[Dataset entries]
------------------------------------------------
(** * stac-downloader: the partial-extent raster fetch loop of [main]

    A shallow embedding of the per-asset loop of
    [stac-downloader/stac-downloader.py] (lines 63-106) together with the
    library calls it makes, of the selection of the geometry and of the
    links before it (lines 43-61), and the properties of both.

    Conventions of the embedding:
    - Python [float] coordinates are rationals ([Q]); rounding of floating
      point arithmetic is not modelled.
    - the local filesystem is a finite map from paths to raster files;
    - the remote catalogue, the CRS database and the I/O failures are
      fields of a [World] that stays fixed during a run;
    - every library call of the loop leaves an [Event], so that the order
      and the number of calls can be stated. *)

From Stdlib Require Import ZArith QArith Qfield Qround Qminmax Lia Lqa Ascii.
From stdpp Require Import gmap strings list.

Local Open Scope string_scope.
Local Open Scope Z_scope.
Local Open Scope list_scope.

(** ** Data model *)

(** [rasterio.Affine(a, b, c, d, e, f)]: pixel (col, row) to projected
    (x, y) with x = a*col + b*row + c and y = d*col + e*row + f.  Indexing
    [t[0]], [t[1]], [t[2]], [t[3]], [t[4]], [t[5]] gives a, b, c, d, e, f. *)
Record Affine := mkAffine {
  af_a : Q; af_b : Q; af_c : Q;
  af_d : Q; af_e : Q; af_f : Q
}.

(** [rasterio.windows.Window(col_off, row_off, width, height)]. *)
Record Window := mkWindow {
  col_off : Z; row_off : Z; win_width : Z; win_height : Z
}.

(** A numpy 2-D array: its [shape] and its rows. *)
Record SampleBlock := mkBlock {
  sb_height : Z; sb_width : Z; sb_data : list (list Z)
}.

Definition shape (a : SampleBlock) : Z * Z := (sb_height a, sb_width a).

(** Values stored in a rasterio profile dictionary. *)
Inductive PVal :=
| VInt (z : Z)
| VStr (s : string)
| VAffine (t : Affine)
| VNone.

(** An opened dataset ([geo_fp]): the attributes the loop reads.  [ds_meta]
    holds the remaining profile keys (driver, dtype, nodata, count,
    compression and tiling options); [ds_band1] is [None] when reading the
    band raises. *)
Record Dataset := mkDataset {
  ds_crs : string;
  ds_transform : Affine;
  ds_width : Z;
  ds_height : Z;
  ds_meta : gmap string PVal;
  ds_band1 : option (Z -> Z -> Z)
}.

(** A raster file on the local disk: the profile it was created with and
    band 1, [None] as long as no band was written. *)
Record RasterFile := mkFile {
  rf_profile : gmap string PVal;
  rf_band1 : option SampleBlock
}.

(** GeoJSON geometries, by the nesting depth of their coordinate arrays. *)
Inductive Geometry :=
| Point (p : Q * Q)
| LineString (ps : list (Q * Q))
| Polygon (rings : list (list (Q * Q)))
| MultiPolygon (polys : list (list (list (Q * Q)))).

(** The result of [rasterio.features.bounds]: (left, bottom, right, top). *)
Definition BBox : Type := Q * Q * Q * Q.

Definition bbox_0 (b : BBox) : Q := let '(x0, _, _, _) := b in x0.
Definition bbox_1 (b : BBox) : Q := let '(_, y0, _, _) := b in y0.
Definition bbox_2 (b : BBox) : Q := let '(_, _, x1, _) := b in x1.
Definition bbox_3 (b : BBox) : Q := let '(_, _, _, y1) := b in y1.

(** A [pyproj.Transformer] object: its identity and the map it applies. *)
Record Transformer := mkTransformer {
  tr_id : nat;
  tr_fun : Q -> Q -> Q * Q
}.

(** What lies outside the program and does not change during a run. *)
Record World := mkWorld {
  (** [rasterio.open(href)]; [None] when the asset cannot be opened. *)
  w_remote : string -> option Dataset;
  (** the projection between two CRSs; [None] when one is not resolved. *)
  w_proj : string -> string -> option (Q -> Q -> Q * Q);
  (** creating the file at this path with this profile fails. *)
  w_create_fails : string -> gmap string PVal -> bool;
  (** writing this block into the file at this path fails. *)
  w_write_fails : string -> SampleBlock -> bool
}.

(** ** Effects: a state, error and trace monad *)

Inductive Error :=
| RemoteReadError
| InvalidGeometryError
| UnsupportedCRSError
| TransformNotInvertibleError
| KeyError
| WriteError.

(** How a computation ends: with a value, through [exit()], or with an
    exception that nothing catches. *)
Inductive Res (A : Type) :=
| Ok (a : A)
| Exited
| Raised (e : Error).
Arguments Ok {A} a.
Arguments Exited {A}.
Arguments Raised {A} e.

Inductive Event :=
| EvOpen (href : string)
| EvBounds
| EvFromCrs (tid : nat) (src dst : string)
| EvTransform (tid : nat) (x y : Q)
| EvIndex (x y : Q)
| EvPrint (msg : string)
| EvRead (href : string) (band : Z) (w : Window)
| EvCreate (path : string)
| EvWrite (path : string) (band : Z).

(** The mutable state: the local disk and the allocator of object
    identities for transformers. *)
Record St := mkSt {
  fs : gmap string RasterFile;
  next_tid : nat
}.

Definition M (A : Type) : Type := St -> Res A * St * list Event.

Definition ret {A} (a : A) : M A := fun s => (Ok a, s, []).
------------------------------------------------
* _PROBLEM DESCRIPTION_: Starting at the line that has "(** Values stored" in the records above, restate word for word every line until the one that has "(list (Q * Q)))).", and include that one as well.

* _ANSWER BOX_:
(** Values stored in a rasterio profile dictionary. *)
Inductive PVal :=
| VInt (z : Z)
| VStr (s : string)
| VAffine (t : Affine)
| VNone.

(** An opened dataset ([geo_fp]): the attributes the loop reads.  [ds_meta]
    holds the remaining profile keys (driver, dtype, nodata, count,
    compression and tiling options); [ds_band1] is [None] when reading the
    band raises. *)
Record Dataset := mkDataset {
  ds_crs : string;
  ds_transform : Affine;
  ds_width : Z;
  ds_height : Z;
  ds_meta : gmap string PVal;
  ds_band1 : option (Z -> Z -> Z)
}.

(** A raster file on the local disk: the profile it was created with and
    band 1, [None] as long as no band was written. *)
Record RasterFile := mkFile {
  rf_profile : gmap string PVal;
  rf_band1 : option SampleBlock
}.

(** GeoJSON geometries, by the nesting depth of their coordinate arrays. *)
Inductive Geometry :=
| Point (p : Q * Q)
| LineString (ps : list (Q * Q))
| Polygon (rings : list (list (Q * Q)))
| MultiPolygon (polys : list (list (list (Q * Q)))).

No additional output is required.